Proposal: IntMap.differenceKeysSet for removing an IntSet of keys
Milan Straka
fox at ucw.cz
Mon Jun 13 14:40:33 CEST 2011
> Milan Straka <fox <at> ucw.cz> writes:
> > > Ticket: http://hackage.haskell.org/trac/ghc/ticket/5242
> > another problem is that more methods could be overloaded for IntSets --
> > also union and intersect. Adding the variant only for difference seems
> > quite arbitrary, but adding all is bloating the API.
>
> For intersection, sure. I can see plausible use-cases for this too.
> Patch 0007.
>
> For union, where would it get a value from, if a key was found in
> the set but not the map? Take a function to generate the value from
> the key like fromSet? Given union is left-biased in its effect but
> not in its type, I'm going to need separate versions to handle the
> two ways a map and a set can be combined. Not sure I want to go down
> this route, especially as I can't think of a good use-case.
My point was, that there are many combinations you can think of --
IntMap minus IntSet, IntMap minus Map Int, IntMap minus list of Ints,
IntMap union Map Int, IntMap intersection IntSet, IntMap intersection
Set Int and so on.
With fromSet and fromDistinctAscList, you can handle all of these easily,
although with some time penalty. For example the union case,
union map (fromSet (const 1) set)
seems fine.
> > I liked the second idea with the
> > fromSet :: (Key -> a) -> IntSet.IntSet -> IntMap a
> > but I would not add the rewriting rules. The intermediate IntMap has to
> > be constructed, but I think it is reasonable price for doing
> > cross-structure operations and not extending the API.
>
> I don't understand your reasoning behind not adding the rewrite rules.

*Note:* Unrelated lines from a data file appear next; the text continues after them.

Definition info_of (p : ExchangeConfig * ExchangeAdapter L * SymbolConfig) : ChannelInfo := crypto_info p.1.1 p.1.2 p.2.
Definition spec_of (queues : list nat) (p : ExchangeConfig * ExchangeAdapter L * SymbolConfig) : ChannelSpec :=
  mkSpec p.1.2 (sy_name p.2) (sy_depth_level p.2) (channel_id_of (info_of p)) queues.
Definition storage_of (p : ExchangeConfig * ExchangeAdapter L * SymbolConfig) : Z * ChannelInfo * bool :=
  (channel_id_of (info_of p), info_of p, sy_persist_to_disk p.2).

(** Building a list of planned channels. *)
Definition build_planned (l : list (ExchangeConfig * ExchangeAdapter L * SymbolConfig)) (b : Building) : option Building :=
  match Exchange.register_all (info_of <$> l) (bu_registry b) with
  | None => None
  | Some reg => Some (mkBuilding (bu_queues b) (bu_channels b ++ (spec_of (bu_queues b) <$> l)) reg (Router.register_all (storage_of <$> l) (bu_router b)))
  end.

Lemma mapM_cons {A B} (f : A -> option B) x l :
  mapM f (x :: l) = f x ≫= fun y => mapM f l ≫= fun ys => Some (y :: ys).
Proof. done. Qed.

Lemma register_all_app l1 l2 reg :
  Exchange.register_all (l1 ++ l2) reg = match Exchange.register_all l1 reg with Some reg' => Exchange.register_all l2 reg' | None => None end.
Proof.
  revert reg. induction l1 as [|i l1 IH]; intros reg; [done|]. cbn [app Exchange.register_all].
  destruct (Register i reg) as [[id reg']|]; [apply IH|done].
Qed.

Lemma build_planned_app l1 l2 b :
  build_planned (l1 ++ l2) b = match build_planned l1 b with Some b' => build_planned l2 b' | None => None end.
Proof.
  unfold build_planned. rewrite fmap_app, register_all_app. destruct (Exchange.register_all (info_of <$> l1) _) as [reg|]; [|done].
  cbn [bu_registry bu_channels bu_router]. destruct (Exchange.register_all (info_of <$> l2) reg); [|done].
  unfold Router.register_all. by rewrite !fmap_app, foldl_app, app_assoc.
Qed.

Lemma build_planned_nil b : build_planned [] b = Some b.
Proof. unfold build_planned. cbn. rewrite app_nil_r. by destruct b. Qed.

Lemma Register_id info reg id reg' : Register info reg = Some (id, reg') -> id = channel_id_of info.
Proof. unfold Register. intros H. repeat case_match; by simplify_eq. Qed.

Lemma loop_symbols ex adapter syms b :
  loop (build_symbol ex adapter) syms b =
  build_planned ((fun s => (ex, adapter, s)) <$> filter (fun s => sy_enabled s = true) syms) b.
Proof.
  revert b. induction syms as [|s syms IH]; intros b; [by rewrite build_planned_nil|]. cbn [loop]. rewrite filter_cons.
  unfold build_symbol at 1. destruct (sy_enabled s) eqn:E; case_decide; try done.
  rewrite fmap_cons. change (?x :: ?l) with ([x] ++ l). rewrite build_planned_app. unfold build_planned at 1. cbn [fmap list_fmap Exchange.register_all].
  destruct (Register (info_of (ex, adapter, s)) (bu_registry b)) as [[id reg]|] eqn:Er; unfold info_of in Er; cbn in Er; rewrite Er; [|done].
  rewrite IH. apply Register_id in Er as ->. done.
Qed.

Lemma loop_app {X St} (body : X -> St -> option St) l1 l2 s :
  loop body (l1 ++ l2) s = match loop body l1 s with Some s' => loop body l2 s' | None => None end.
Proof. revert s. induction l1 as [|x l1 IH]; intros s; [done|]. cbn. destruct (body x s); [apply IH|done]. Qed.

Lemma loop_fmap {X Y St} (body : X -> St -> option St) (f : Y -> X) l s : loop body (f <$> l) s = loop (fun y => body (f y)) l s.
Proof. revert s. induction l as [|x l IH]; intros s; [done|]. cbn. destruct (body (f x) s); [apply IH|done]. Qed.

Lemma loop_exchanges exs b :
  loop build_exchange exs b = loop (fun x => build_channel x.1 x.2) (enabled_channels exs) b.
Proof.
  revert b. induction exs as [|ex exs IH]; intros b; [done|]. cbn [loop]. unfold enabled_channels. rewrite filter_cons.
  unfold build_exchange at 1. destruct (ec_enabled ex); case_decide; try done.
  rewrite fmap_cons. cbn [concat]. rewrite loop_app, loop_fmap. cbn [fst snd]. destruct (loop (build_channel ex) (ec_channels ex) b); [apply IH|done].
Qed.

Lemma build_channel_planned ex ch b :
  build_channel ex ch b = match planned_channel ex ch with Some l => build_planned l b | None => None end.
Proof.
  unfold build_channel, planned_channel. destruct (ParseChannelType (cc_type ch)) as [t|]; [|done].
  destruct (GetAdapter (ec_name ex) t); [apply loop_symbols|symmetry; apply build_planned_nil].
Qed.

Lemma loop_planned l b :
  loop (fun x => build_channel x.1 x.2) l b =
  match mapM (fun x => planned_channel x.1 x.2) l with Some ls => build_planned (concat ls) b | None => None end.
Proof.
  revert b. induction l as [|[ex ch] l IH]; intros b; [symmetry; apply build_planned_nil|]. cbn [loop]. rewrite mapM_cons. cbn [fst snd].
  rewrite build_channel_planned. destruct (planned_channel ex ch) as [here|]; [|done]. cbn [mbind option_bind].
  destruct (mapM _ l) as [ls|] eqn:El; cbn [mbind option_bind concat]; rewrite ?build_planned_app; destruct (build_planned here b); done.
Qed.

Lemma loop_build c b :
  loop build_exchange (rc_exchanges c) b = match planned c with Some l => build_planned l b | None => None end.
Proof. rewrite loop_exchanges, loop_planned. unfold planned. by destruct (mapM _ _). Qed.

(** ** Queues and workers *)

Lemma shard_queue_4096 : exists q : ShardQueue (JDoc L), shard_queue_new kShardQueueCapacity = Some q /\ sq_rep 12 q 0 [].
Proof.
  destruct (shard_queue_new_rep (Doc := JDoc L) kShardQueueCapacity) as (q & e & Hq & He & Hb & Hm & Hr); [unfold kShardQueueCapacity; lia|].
  assert (e = 12) as ->; [|by exists q]. unfold kShardQueueCapacity in *. change 4096 with (2 ^ 12) in Hb, Hm.
  apply Z.pow_le_mono_r_iff in Hb; [|lia..]. destruct Hm as [->|Hm]; [lia|]. apply Z.pow_lt_mono_r_iff in Hm; lia.
Qed.

Lemma queues_built n :
  exists qs, mapM (fun _ : nat => shard_queue_new (Doc := JDoc L) kShardQueueCapacity) (seq 0 n) = Some qs /\ length qs = n /\
    Forall (fun q => sq_rep 12 q 0 []) qs.
Proof.
  destruct shard_queue_4096 as (q & Hq & Hr). generalize 0%nat. induction n as [|n IH]; intros i; [by exists []|]. cbn [seq].
  destruct (IH (S i)) as (qs & Hqs & Hl & Hf). exists (q :: qs). rewrite mapM_cons. cbv beta. rewrite Hqs, Hq.
  split; [done|]. split; [cbn; by rewrite Hl|by constructor].
Qed.

Lemma workers_built (cores : list Z) n k ws slots_ :
  (k + n <= length cores)%nat ->
  loop (build_worker cores) (seq k n) (ws, slots_) =
    Some (ws ++ imap (fun i core => mkParser core (k + i)%nat (mkCaptured (k + i) (k + i) (k + i))) (take n (drop k cores)), slots_ ++ seq k n).
Proof.
  revert k ws slots_. induction n as [|n IH]; intros k ws slots_ Hl; [cbn; by rewrite !app_nil_r|]. cbn [seq loop].
  destruct (lookup_lt_is_Some_2 cores k) as [core Hc]; [lia|]. unfold build_worker at 1. rewrite Hc. cbn [fst snd].
  rewrite IH by lia. unfold RegisterSlot, parser_shard_idx. rewrite <- !app_assoc. rewrite (drop_S _ _ _ Hc). cbn [take imap app].
  rewrite Nat.add_0_r. do 4 f_equal. apply imap_ext. intros i x _. cbn. by rewrite Nat.add_succ_r.
Qed.

Lemma pool_built cores crypto slots_ :
  length (cr_shard_queues crypto) = length cores ->
  BuildParserPool cores crypto slots_ =
    Some (mkPool (replicate (length cores) slot0) (length cores) (imap (fun i core => mkParser core i (mkCaptured i i i)) cores),
          slots_ ++ seq 0 (length cores)).
Proof.
  intros Hl. unfold BuildParserPool. rewrite Hl, workers_built by done. cbn [app]. by rewrite drop_0, take_ge by done.
Qed.
End factory.

(** ** Properties *)

(** C9: What start-up builds from the configuration.  [BuildCryptoSubsystem] fails exactly when no parser core is
    configured, when an enabled exchange has a channel of an unknown type, or when registering the planned channels
    hits an identifier collision.  Otherwise it creates one channel per enabled symbol of every known, enabled
    exchange, in the order of the configuration, under the identifier of its exchange, type and symbol, with all shard
    queues; each is found in the registry and handed to the storage router in the same order with its persistence flag.  There
    is one empty queue of 4096 messages, one telemetry slot and one parser per core: the [i]-th parser has the [i]-th core, reads
    the [i]-th queue, reports that queue's depth in the [i]-th slot and publishes to shard [i], and the telemetry agent got
    the slots in this order.  Every message of every channel goes to one of these queues. *)
Theorem crypto_subsystem_built {L : Simdjson} (fuel : nat) (undefined_cast : double -> Z) (c : RootConfig) (reg : ChannelRegistry)
    (router : StorageRouter) (slots_ : list nat) (hash : string -> Z) :
  registry_ok reg ->
  let cores := th_parser_cores (rc_threading c) in
  match BuildCryptoSubsystem (L := L) fuel undefined_cast c reg router slots_ with
  | None => cores = [] \/ planned (L := L) fuel undefined_cast c = None \/
      exists l, planned (L := L) fuel undefined_cast c = Some l /\ Exchange.register_all (info_of <$> l) reg = None
  | Some (crypto, pool, slots', reg', router') =>
      exists l, planned fuel undefined_cast c = Some l /\ cr_channels crypto = spec_of (seq 0 (length cores)) <$> l /\
        Exchange.register_all (info_of <$> l) reg = Some reg' /\ router' = Router.register_all (storage_of <$> l) router /\
        (forall p, p ∈ l -> exists e, Lookup (channel_id_of (info_of p)) reg' = Some e /\ same_channel e (info_of p) = true) /\
        length (cr_shard_queues crypto) = length cores /\ Forall (fun q => sq_rep 12 q 0 []) (cr_shard_queues crypto) /\
        telemetry_slots pool = replicate (length cores) slot0 /\ slots' = slots_ ++ seq 0 (length cores) /\
        length (workers pool) = length cores /\
        (forall i core, cores !! i = Some core -> workers pool !! i = Some (mkParser core i (mkCaptured i i i))) /\
        (forall p, p ∈ l -> (shard_of p.1.2 hash (channel_id_of (info_of p)) (length (cr_shard_queues crypto)) < length (workers pool))%nat)
  end.
Proof.
  intros Hok cores. unfold BuildCryptoSubsystem, BuildCryptoChannels. fold cores.
  destruct (Nat.eqb_spec (length cores) 0) as [H0|Hpos]; [left; by apply nil_length_inv|].
  destruct (queues_built (L := L) (length cores)) as (qs & Hqs & Hl & Hf). rewrite Hqs, loop_build.
  destruct (planned fuel undefined_cast c) as [l|]; [|by right; left]. unfold build_planned. cbn [bu_registry bu_channels bu_router bu_queues].
  destruct (Exchange.register_all (info_of <$> l) reg) as [reg'|] eqn:Er; [|right; right; by exists l].
  cbn [bu_channels bu_registry bu_router app]. rewrite pool_built by done.
  destruct (Exchange.register_all_ok _ _ _ Hok Er) as (_ & _ & Hall).
  exists l. cbn [cr_channels cr_shard_queues telemetry_slots workers]. rewrite length_imap. split_and!; try done.
  - intros p Hp. apply (Hall (info_of p)). by apply list_elem_of_fmap_2.
  - intros i core Hc. by rewrite list_lookup_imap, Hc.
  - intros p _. rewrite Hl. apply shard_of_lt. lia.
Qed.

> Simply don't export differenceKeysSet, as patch 0005 does.
(Johan, please read this too.)
I am quite unhappy about exporting differenceKeysSet and other hybrid functions
working on different data structures.
But I do not like depending on rules alone either. If we promise that
difference map (fromSet set) works without creating intermediate map,
then it
- works only for GHC
- is nontrivial to use -- which functions do really fuse with fromSet?
My biggest problem is "Does difference with IntSet deserves to have
a special function implementing it?" I do not believe so. There are many
functions that could fuse with fromSet, you could even implement better
implementations of e.g. union with Map Int. But how do we measure which
combinations are worth it?
For me, right now no functions working with different data structures
are worth it. The API is complicated as it is and I do not feel adding
cross-structure functions is a good thing to do. I am happy with
being able to convert between the structures efficiently.
Johan, what is your opinion?
>
> > Instead we could make fromSet more efficient -- if the IntMap could
> > access the internal representation of IntSet, the can implement fromSet
> > just by adding values to each node.
>
> Right. I factored "data IntSet" out to a separate module so that
> this was possible. This takes its time complexity from O(n*min(n,W))
> down to O(n), I believe.
>
> > The strictness annotations are a bit
> > harmful here -- if they were not there, only the parts of the structure
> > needed for the following difference (union, intersect) would be
> > constructed. BTW, seeing the IntSet representation in IntMap would allow
> > us to define keysSet more efficient too.
>
> Done both! Patch 0006.
Thanks for all the pathes! The patch 0006 is unfortunately missing the
new module and also the changes to IntSet.